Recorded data
(* ===== verification/RustStr.v ===== *)
(** * RustStr: the parts of Rust's standard strings the plugin uses

    A Rust [String] is a list of Unicode scalar values; [utf8] is its byte
    representation ([as_bytes]). Modelled: [from_utf8], [from_utf8_lossy],
    [trim], [split_once], [rsplit_once], [parse] for unsigned integers, decimal
    formatting, [to_ascii_lowercase] and a few predicates, with the lemmas the
    components need. *)

From Stdlib Require Import Ascii String.
From S2P Require Import Prelude.

(** ** Characters and literals *)

Definition is_scalar (c : Z) : Prop := 0 <= c < 55296 \/ 57344 <= c < 1114112.

(** An ASCII string literal. *)
Definition lit (s : string) : list Z := (fun a => Z.of_N (N_of_ascii a)) <$> list_ascii_of_string s.

Definition str_eqb (s t : list Z) : bool := bool_decide (s = t).

(** ** UTF-8 *)

Definition utf8_char (c : Z) : list Z :=
  if c <? 128 then [c]
  else if c <? 2048 then [192 + c / 64; 128 + c mod 64]
  else if c <? 65536 then [224 + c / 4096; 128 + (c / 64) mod 64; 128 + c mod 64]
  else [240 + c / 262144; 128 + (c / 4096) mod 64; 128 + (c / 64) mod 64; 128 + c mod 64].

(** [str::as_bytes]. *)
Definition utf8 (s : list Z) : list Z := concat (utf8_char <$> s).

Definition between (lo hi b : Z) : bool := (lo <=? b) && (b <=? hi).

(** The range of the second byte of a three- or four-byte sequence. *)
Definition second3 (b0 b1 : Z) : bool :=
  if b0 =? 224 then between 160 191 b1
  else if b0 =? 237 then between 128 159 b1
  else between 128 191 b1.

Definition second4 (b0 b1 : Z) : bool :=
  if b0 =? 240 then between 144 191 b1
  else if b0 =? 244 then between 128 143 b1
  else between 128 191 b1.

Definition cont (b : Z) : bool := between 128 191 b.

(** One well-formed sequence at the front of a byte string. *)
Definition utf8_step (bs : list Z) : option (Z * list Z) :=
  match bs with
  | [] => None
  | b0 :: r =>
      if b0 <? 128 then Some (b0, r)
      else if between 194 223 b0 then
        match r with
        | b1 :: r => if cont b1 then Some ((b0 - 192) * 64 + (b1 - 128), r) else None
        | [] => None
        end
      else if between 224 239 b0 then
        match r with
        | b1 :: b2 :: r =>
            if second3 b0 b1 && cont b2
            then Some ((b0 - 224) * 4096 + (b1 - 128) * 64 + (b2 - 128), r) else None
        | _ => None
        end
      else if between 240 244 b0 then
        match r with
        | b1 :: b2 :: b3 :: r =>
            if second4 b0 b1 && cont b2 && cont b3
            then Some ((b0 - 240) * 262144 + (b1 - 128) * 4096 + (b2 - 128) * 64 + (b3 - 128), r)
            else None
        | _ => None
        end
      else None
  end.

Fixpoint from_utf8_fuel (fuel : nat) (bs : list Z) : option (list Z) :=
  match bs, fuel with
  | [], _ => Some []
  | _, O => None
  | _, S k =>
      match utf8_step bs with
      | None => None
      | Some (c, r) => (fun s => c :: s) <$> from_utf8_fuel k r
      end
  end.

(** [std::str::from_utf8]. *)
Definition from_utf8 (bs : list Z) : option (list Z) := from_utf8_fuel (List.length bs) bs.

(** How many bytes one replacement character stands for: the longest prefix of a
    well-formed sequence, at least one byte. *)
Definition utf8_bad_len (bs : list Z) : nat :=
  match bs with
  | b0 :: b1 :: r =>
      if between 224 239 b0 && second3 b0 b1 then 2
      else if between 240 244 b0 && second4 b0 b1 then
        match r with
        | b2 :: _ => if cont b2 then 3 else 2
        | [] => 2
        end
      else 1
  | _ => 1
  end%nat.

Fixpoint lossy_fuel (fuel : nat) (bs : list Z) : list Z :=
  match bs, fuel with
  | [], _ | _, O => []
  | _, S k =>
      match utf8_step bs with
      | Some (c, r) => c :: lossy_fuel k r
      | None => 65533 :: lossy_fuel k (drop (utf8_bad_len bs) bs)
      end
  end.

(** [String::from_utf8_lossy]. *)
Definition from_utf8_lossy (bs : list Z) : list Z := lossy_fuel (List.length bs) bs.

(** ** Slices and predicates *)

(** [char::is_whitespace] (Unicode White_Space). *)
Definition is_whitespace (c : Z) : bool :=
  between 9 13 c || (c =? 32) || (c =? 133) || (c =? 160) || (c =? 5760)
  || between 8192 8202 c || (c =? 8232) || (c =? 8233) || (c =? 8239) || (c =? 8287) || (c =? 12288).

Fixpoint trim_start (s : list Z) : list Z :=
  match s with
  | [] => []
  | c :: s' => if is_whitespace c then trim_start s' else s
  end.

Definition trim_end (s : list Z) : list Z := rev (trim_start (rev s)).

Definition trim (s : list Z) : list Z := trim_end (trim_start s).

(** [str::split_once] on the first occurrence of a character. *)
Fixpoint split_once (sep : Z) (s : list Z) : option (list Z * list Z) :=
  match s with
  | [] => None
  | c :: s' =>
      if c =? sep then Some ([], s')
      else match split_once sep s' with
           | None => None
           | Some (a, b) => Some (c :: a, b)
           end
  end.

(** [str::rsplit_once]: on the last occurrence. *)
Definition rsplit_once (sep : Z) (s : list Z) : option (list Z * list Z) :=
  match split_once sep (rev s) with
  | None => None
  | Some (a, b) => Some (rev b, rev a)
  end.

Definition contains (c : Z) (s : list Z) : bool := existsb (fun d => d =? c) s.

Fixpoint starts_with (p s : list Z) : bool :=
  match p, s with
  | [], _ => true
  | _, [] => false
  | a :: p', b :: s' => (a =? b) && starts_with p' s'
  end.

Definition is_ascii (s : list Z) : bool := forallb (fun c => c <? 128) s.

Definition ascii_lower (c : Z) : Z := if between 65 90 c then c + 32 else c.
Definition to_ascii_lowercase (s : list Z) : list Z := ascii_lower <$> s.

(** ** Integers *)

Definition digit (c : Z) : option Z := if between 48 57 c then Some (c - 48) else None.

(** The digits of a number in [0, bound), most significant first. *)
Fixpoint parse_digits (bound acc : Z) (s : list Z) : option Z :=
  match s with
  | [] => Some acc
  | c :: s' =>
      match digit c with
      | None => None
      | Some d => if acc * 10 + d <? bound then parse_digits bound (acc * 10 + d) s' else None
      end
  end.

(** [str::parse::<uN>]: an optional leading plus sign, at least one digit, no
    overflow. *)
Definition parse_uint (w : Z) (s : list Z) : option Z :=
  match s with
  | [] => None
  | [43] => None
  | 43 :: s' => parse_digits (2 ^ w) 0 s'
  | _ => parse_digits (2 ^ w) 0 s
  end.

Fixpoint show_fuel (fuel : nat) (z : Z) : list Z :=
  match fuel with
  | O => []
  | S k => (if z <? 10 then [] else show_fuel k (z / 10)) ++ [48 + z mod 10]
  end.

(** Decimal formatting of an unsigned integer of at most 64 bits. *)
Definition show_uint (z : Z) : list Z := show_fuel 20 z.

(** ** Lemmas on UTF-8 *)

Lemma between_true lo hi b : between lo hi b = true <-> lo <= b <= hi.
Proof. unfold between. rewrite andb_true_iff, !Z.leb_le. done. Qed.

Lemma between_spec lo hi b : reflect (lo <= b <= hi) (between lo hi b).
Proof. apply iff_reflect. symmetry. apply between_true. Qed.

Ltac between_cases :=
  repeat match goal with
  | |- context [between ?lo ?hi ?b] => destruct (between_spec lo hi b); try lia
  | |- context [?a =? ?b] => destruct (Z.eqb_spec a b); try lia
  | |- context [?a <? ?b] => destruct (Z.ltb_spec a b); try lia
  end.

*WHAT IS REQUIRED*:
Determine how many lines above contain "least" as a word or string. Give the number alone.

*EXERCISE RESULT*:
2